The title "on the seas" is only a partial one, since it is clear that additional writing once existed at the top margin of the page. I suspect this part of the leaf was brittle or otherwise damaged, forcing an owner to cut down the margins when fitting the book to its current limp vellum binding. Based on context clues within the prayer, it is probable the title is something along the lines of “A Prayer for those who travel on the seas.” The prayer's allusion to "the marriners and shipping of this our towne"suggests Samuel West lived in a port settlement, probably in the South of England. So far I have been unable to identify Samuel West and in any case it is likely the common nature of his name will preclude a confident identification. Nonetheless, the prayer affords an interesting devotional perspective on the dangerous and risky oceanic voyages conducted by merchants and mariners in early modern England. 

Yet a second set of annotations effectively undermines the gravity of the prayer.

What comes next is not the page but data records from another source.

(** * Regression tutorials: battery cycle life (cnn_life_predict.ipynb)
      and fuel economy (exercise-1_keras.ipynb)

    A shallow embedding of the data handling of the two notebooks:
    the data loaders, the three-way split and the sample weights of
    [get_data], the preprocessing of the Auto MPG table, the label
    transform, and the parameter count of the dense networks.

    Numbers.  A float that is a number is a rational, so finite values are
    modelled in [Q] (battery notebook) and, where a square root is taken,
    in [R] (Auto MPG notebook); arithmetic is exact.  A value of type
    [option _] is a float cell: [None] stands for a float that is not a
    number ([nan] or [inf]), which is also how pandas marks a missing
    value. *)

From Stdlib Require Import ZArith QArith Reals Psatz List String Ascii.
From stdpp Require Import base list sorting gmap strings.
Import ListNotations.

(* ===================================================================== *)
(** * Part I: the programs *)
(* ===================================================================== *)

Module Battery.

Local Open Scope Z_scope.

(** ** Python and numpy primitives used by [get_data] *)

(** [sub in s] on Python strings. *)
Fixpoint contains (sub s : string) : bool :=
  String.prefix sub s ||
  match s with
  | EmptyString => false
  | String _ s' => contains sub s'
  end.

(** [np.int16(z)]: a 16-bit signed integer, wrap-around written out. *)
Definition int16 (z : Z) : Z := (z + 32768) mod 65536 - 32768.

(** [np.int16(0.2 * n)] for a count [n >= 0]: the product is truncated
    towards zero.  The double nearest to 0.2 lies above 0.2 by less than
    2^-56, so for the cell counts at hand the truncation is [n / 5]. *)
Definition int16_fifth (n : Z) : Z := int16 (n / 5).

(** [a[start:]] with Python's treatment of negative and large starts. *)
Definition slice_from {A} (start : Z) (a : list A) : list A :=
  let n := Z.of_nat (length a) in
  let s := if start <? 0 then Z.max (start + n) 0 else Z.min start n in
  drop (Z.to_nat s) a.

(** [np.sum(mask)] of a boolean array. *)
Definition np_sum (mask : list bool) : nat := length (filter Is_true mask).

(** [np.invert(mask)] and the product of two boolean arrays. *)
Definition np_invert (mask : list bool) : list bool := negb <$> mask.
Definition mask_mul (a b : list bool) : list bool := zip_with andb a b.

(** [a[mask] = v]: assignment through a boolean mask. *)
Definition mask_assign {A} (a : list A) (mask : list bool) (v : A) : list A :=
  zip_with (fun x (m : bool) => if m then v else x) a mask.
(** Every entry of a well-formed [other] is in the updated dict, so a
    value of [other] that is not accepted is in the result. *)
Lemma encodable_update_inv (py : Interpreter) (nan : bool) (o d : dict) :
  dict_wf o = true ->
  encodable py nan (VDict (dict_update d o)) = true ->
  encodable py nan (VDict o) = true.
Proof.
  intros W S. simpl in S |- *.
  rewrite forallb_forall in S |- *.
  intros [k v] I. apply S.
  apply dict_get_In. rewrite dict_get_update by exact W.
  rewrite (dict_wf_In_get k v o W I). reflexivity.
Qed.

Lemma dict_mem_same_keys {V W : Type} (k : string)
    (d : list (string * V)) (d' : list (string * W)) :
  map fst d = map fst d' -> dict_mem k d = dict_mem k d'.
Proof.
  revert d'. induction d as [|[k0 v0] r IH]; intros [|[k1 v1] r'] E;
    try discriminate E; [reflexivity|].
  simpl in E. injection E as -> E.
  specialize (IH r' E). unfold dict_mem in *; simpl.
  destruct (String.eqb k k1); [reflexivity|exact IH].
Qed.

Lemma dict_mem_update_l {V : Type} (k : string) (o : list (string * V)) :
  forall d, dict_mem k d = true -> dict_mem k (dict_update d o) = true.
Proof.
  induction o as [|[k0 v0] r IH]; intros d H; [exact H|].
  rewrite dict_update_cons. apply IH. rewrite dict_mem_set, H.
  destruct (String.eqb k k0); reflexivity.
Qed.

(** *** Printable output *)

Lemma printable_app (a b : string) :
  printable (a ++ b) = printable a && printable b.
Proof.
  induction a as [|c a IH]; simpl; [reflexivity|].
  rewrite IH, andb_assoc. reflexivity.
Qed.

Lemma printable_escape_char (c : ascii) : printable (escape_char c) = true.
Proof. destruct c as [[] [] [] [] [] [] [] []]; reflexivity. Qed.

Lemma printable_escape_body (s : string) : printable (escape_body s) = true.
Proof.
  induction s as [|c s IH]; simpl; [reflexivity|].
  rewrite printable_app, printable_escape_char, IH. reflexivity.
Qed.

Lemma printable_encode (s : string) :
  printable (encode_basestring_ascii s) = true.
Proof.
  unfold encode_basestring_ascii.
  rewrite !printable_app, printable_escape_body. reflexivity.
Qed.

Lemma printable_uint (d : Decimal.uint) :
  printable (NilEmpty.string_of_uint d) = true.
Proof. induction d; simpl; auto. Qed.

Lemma printable_str_of_int (z : Z) : printable (str_of_int z) = true.
Proof.
  unfold str_of_int. destruct z as [|p|p]; simpl; try reflexivity;
    apply printable_uint.
Qed.

Lemma printable_join (ts : list string) :
  Forall (fun t => printable t = true) ts -> printable (join ", " ts) = true.
Proof.
  induction 1 as [|t r Ht Hr IH]; [reflexivity|].
  destruct r as [|t' r']; [exact Ht|].
  rewrite join_cons, !printable_app, Ht, IH. reflexivity.
Qed.

Lemma result_all_Forall {A B : Type} (f : A -> result B) (P : B -> Prop)
    (l : list A) :
  Forall (fun x => forall b, f x = Ok b -> P b) l ->
  forall bs, result_all f l = Ok bs -> Forall P bs.
Proof.
  induction 1 as [|x r Hx Hr IH]; simpl; intros bs E.
  - injection E as <-. constructor.
  - destruct (f x) as [b|e] eqn:Fx; [|discriminate E].
    destruct (result_all f r) as [bs'|e]; [|discriminate E].
    injection E as <-. constructor; [apply Hx; reflexivity | apply IH; reflexivity].
Qed.

(** With the default options, and with a float printer that writes
    printable characters, all that [dumps] writes is printable ASCII. *)
Lemma dumps_printable (py : Interpreter) :
  (forall q, printable (float_repr py q) = true) ->
  forall v t, dumps py default_options v = Ok t -> printable t = true.
Proof.
  intros Hf.
  induction v as [|b|z|q|f|s|l IH|d IH|cls] using pyval_ind; simpl;
    intros t E; try discriminate E.
  - injection E as <-; reflexivity.
  - destruct b; injection E as <-; reflexivity.
  - unfold repr_int in E. destruct (int_fits py z); [|discriminate E].
    injection E as <-. apply printable_str_of_int.
  - injection E as <-. apply Hf.
  - injection E as <-. destruct f; reflexivity.
  - injection E as <-. apply printable_encode.
  - destruct (result_all (dumps py default_options) l) as [ts|e] eqn:R;
      [|discriminate E].
    injection E as <-.
    pose proof (result_all_Forall _ (fun t => printable t = true) l IH ts R) as F.
    simpl. rewrite printable_app, (printable_join ts F). reflexivity.
  - match type of E with
    | match result_all ?f d with _ => _ end = _ =>
        destruct (result_all f d) as [ts|e] eqn:R; [|discriminate E];
        pose proof (result_all_Forall f (fun t => printable t = true) d) as F
    end.
    injection E as <-.
    cbn [printable]. rewrite printable_app, (printable_join ts); [reflexivity|].
    apply F; [|exact R].
    apply (Forall_impl _ (P := fun kv => forall t,
               dumps py default_options (snd kv) = Ok t -> printable t = true));
      [|exact IH].
    intros [k x] Hx b; cbn [fst snd] in *.
    destruct (dumps py default_options x) as [t|e]; [|discriminate].
    intros Eb; injection Eb as <-.
    cbn [printable]. rewrite !printable_app, printable_escape_body.
    cbn [printable]. rewrite (Hx t eq_refl). reflexivity.
Qed.
(** X10.  The temporary file of [writeCache]: once it is created, a call
    that fails leaves it behind, holding the part of the serialization that
    was written (all of it when the close or the rename failed); a call that
    succeeds has moved it to the state file. *)
Theorem writeCache_temporary_file (m : Limiter) (fs : FS) (o : WriteOracle)
    (tmp : string) (content : Bytes)
    (Hne : seen m ≠ ∅)
    (Hmarshal : json_Marshal (seen m) = Ok content)
    (Htmp : tempfile_outcome o = Ok tmp)
    (Hfree : files fs !! tmp = None)
    (Hother : tmp ≠ statefile m) :
  let out := writeCache m fs o in
  match out.2 with
  | Some _ =>
      ∃ n, files out.1 !! tmp = Some (take n content)
           ∧ (write_fault o = None → take n content = content)
  | None => files out.1 !! tmp = None
  end.
Proof.
  simpl. unfold writeCache.
  destruct (decide (size (seen m) = 0%nat)) as [Hz|_].
  { by apply map_size_empty_iff in Hz. }
  rewrite Hmarshal. unfold ioutil_TempFile. rewrite Htmp, Hfree.
  unfold File_Write. destruct (write_fault o) as [[wn we]|]; simpl.
  { exists wn. by rewrite !lookup_insert_eq. }
  unfold File_Close. destruct (close_fault o); simpl.
  { exists (length content). rewrite !lookup_insert_eq. simpl.
    by rewrite firstn_all. }
  unfold os_Rename. destruct (rename_fault o); simpl.
  { exists (length content). rewrite !lookup_insert_eq. simpl.
    by rewrite firstn_all. }
  destruct (decide (statefile m = "")); simpl.
  { exists (length content). rewrite !lookup_insert_eq. simpl.
    by rewrite firstn_all. }
  rewrite !lookup_insert_eq. simpl.
  rewrite lookup_insert_ne by done. by rewrite lookup_delete_eq.
Qed.

(** X11.  [readCache] only reads: no file is changed by it, and the one call
    that it can make on the file system is the read of the state file. *)
Theorem readCache_reads_only (m : Limiter) (fs : FS) (now : Time) (fault : option error) :
  let out := readCache m fs now fault in
  files out.1.2 = files fs
  ∧ (calls out.1.2 = calls fs
     ∨ calls out.1.2 = CallReadFile (statefile m) :: calls fs)
  ∧ (key out.1.1, age out.1.1, topic out.1.1, statefile out.1.1)
    = (key m, age m, topic m, statefile m).
Proof.
  simpl. unfold readCache, ioutil_ReadFile.
  destruct (decide (statefile m = "")); [by auto|].
  destruct (decide (0 < size (seen m))%nat); [by auto|].
  destruct fault; simpl; [by auto|].
  destruct (files fs !! statefile m); simpl; [|by auto].
  destruct (json_Unmarshal _ _) as [s [e|]]; simpl; by auto.
Qed.

(** X12.  A state file that does not decode: [readCache] returns the error
    of [json.Unmarshal], and the store holds what the decoding had stored
    when it failed, none of it pruned. *)
Theorem readCache_decode_error (m : Limiter) (fs : FS) (now : Time) (d : Bytes)
    (s : gmap string Z) (e : error)
    (Hsf : statefile m ≠ "") (Hempty : seen m = ∅)
    (Hfile : files fs !! statefile m = Some d)
    (Hun : json_Unmarshal d ∅ = (s, Some e)) :
  readCache m fs now None
  = (set_seen s m, called (CallReadFile (statefile m)) fs, Some e).
Proof.
  unfold readCache, ioutil_ReadFile.
  destruct (decide (statefile m = "")) as [|_]; [done|].
  rewrite Hempty, map_size_empty. destruct (decide (0 < 0)%nat); [lia|].
  by rewrite Hfile, Hun.
Qed.

(** X13.  [Configure] returns nil whatever the load does, sets the key, the
    window and the topic, starts from an empty store whatever the receiver
    held, and changes no file; when the read of the state file fails the
    limiter starts empty. *)
Theorem Configure_starts_over (m : Limiter) (k : string) (a : Duration) (tp : string)
    (fs : FS) (now : Time) (fault : option error) (s : gmap string Z) :
  let out := Configure m k a tp fs now fault in
  out.2 = None
  ∧ (key out.1.1, age out.1.1, topic out.1.1) = (k, a, tp)
  ∧ statefile out.1.1
    = (if decide (StateDirectory = "") then statefile m
       else filepath_Join StateDirectory (tp +:+ ".json"))
  ∧ out = Configure (set_seen s m) k a tp fs now fault
  ∧ files out.1.2 = files fs
  ∧ (is_Some fault ∨ files fs !! statefile out.1.1 = None → seen out.1.1 = ∅).
Proof.
  simpl. unfold Configure. simpl.
  set (sf := if decide (StateDirectory = "") then statefile m
             else filepath_Join StateDirectory (tp +:+ ".json")).
  set (m1 := {| key := k; age := a; topic := tp; statefile := sf; seen := ∅ |}).
  pose proof (readCache_reads_only m1 fs now fault) as H. cbv zeta in H.
  destruct H as (Hfiles & _ & Hcfg).
  assert (Hseen : is_Some fault ∨ files fs !! sf = None →
                  seen (readCache m1 fs now fault).1.1 = ∅).
  { unfold readCache, ioutil_ReadFile. simpl.
    destruct (decide (sf = "")); [done|].
    rewrite map_size_empty. destruct (decide (0 < 0)%nat); [lia|].
    intros [[e ->]| ->]; [done|]. by destruct fault. }
  destruct (readCache m1 fs now fault) as [[m2 fs'] r]. simpl in *.
  injection Hcfg as Hk Ha Ht Hs. rewrite Hk, Ha, Ht, Hs.
  repeat split; done.
Qed.

(** X14.  A restart changes no decision.  Let a limiter with a state file
    and a store that is not empty write its cache, and let a limiter be
    configured afterwards with the same key, window and topic: what
    [Configure] leaves is what [scrub] leaves of the first limiter, and
    every decision at the time of the load is the decision that the first
    limiter takes.  The window is in the range where the kill time does not
    wrap around, and the codec decodes what it encoded for this map. *)
Theorem restart_keeps_decisions (m m0 : Limiter) (fs : FS) (o : WriteOracle)
    (now : Time) (content : Bytes)
    (Hdir : StateDirectory ≠ "")
    (Hpath : statefile m = filepath_Join StateDirectory (topic m +:+ ".json"))
    (Hne : seen m ≠ ∅)
    (Hlo : MinInt64 < age m) (Hhi : age m ≤ MaxInt64 + 1 - 10 * Minute)
    (Hwritten : (writeCache m fs o).2 = None)
    (Hmarshal : json_Marshal (seen m) = Ok content)
    (Hunmarshal : json_Unmarshal content ∅ = (seen m, None)) :
  let out := Configure m0 (key m) (age m) (topic m) (writeCache m fs o).1 now None in
  out.2 = None
  ∧ out.1.1 = scrub m now
  ∧ seen out.1.1 = prune_spec (age m) now (seen m)
  ∧ (∀ v, shouldProcess out.1.1 now v = shouldProcess m now v).
Proof.
  simpl. destruct (writeCache_success m fs o Hne Hwritten) as (Hsf & c' & Hc' & Hfile).
  assert (c' = content) as -> by congruence.
  unfold Configure. destruct (decide (StateDirectory = "")) as [|_]; [done|].
  rewrite <- Hpath.
  change {| key := key m; age := age m; topic := topic m;
            statefile := statefile m; seen := ∅ |} with (set_seen ∅ m).
  rewrite (readCache_loaded (set_seen ∅ m) _ now content (seen m)) by done.
  change (set_seen (scrub_entries (killtime (set_seen ∅ m) now) (seen m))
            (set_seen ∅ m)) with (scrub m now).
  simpl. split; [done|]. split; [done|]. split.
  - by apply scrub_entries_prune_spec.
  - intros v. by apply scrub_entries_decision.
Qed.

At some point well after the early seventeenth century, two boys had access to the psalter, perhaps in an educational context of some kind. Their crudely written and ink-smeared annotations suggest the boys’ comparative ability to read the prayer provided a source of some good-natured ribbing: “Jim cannot read this...you cannot say that George for I can read it better than you can.” On a basic level, these comments are funny and evocative, conjuring the image of a stuffy schoolroom and two bored pupils trying to amuse themselves (is that a drawing of a boat too?). Since it is likely these sentiments would have been exchanged orally rather than in writing (the comments definitely have a conversational or bantering tone to them), I think it likely the two boys wrote them at a time of imposed silence, maybe during a school lesson. Why these boys were entrusted with a rare seventeenth-century Psalter--exposing it to use as a scribbling-pad--is another story altogether. All in all, this amusing and unlikely set of manuscript annotations demonstrates the potentially surprising combination of written marks a book accumulates as it passes through generations or owners and readers.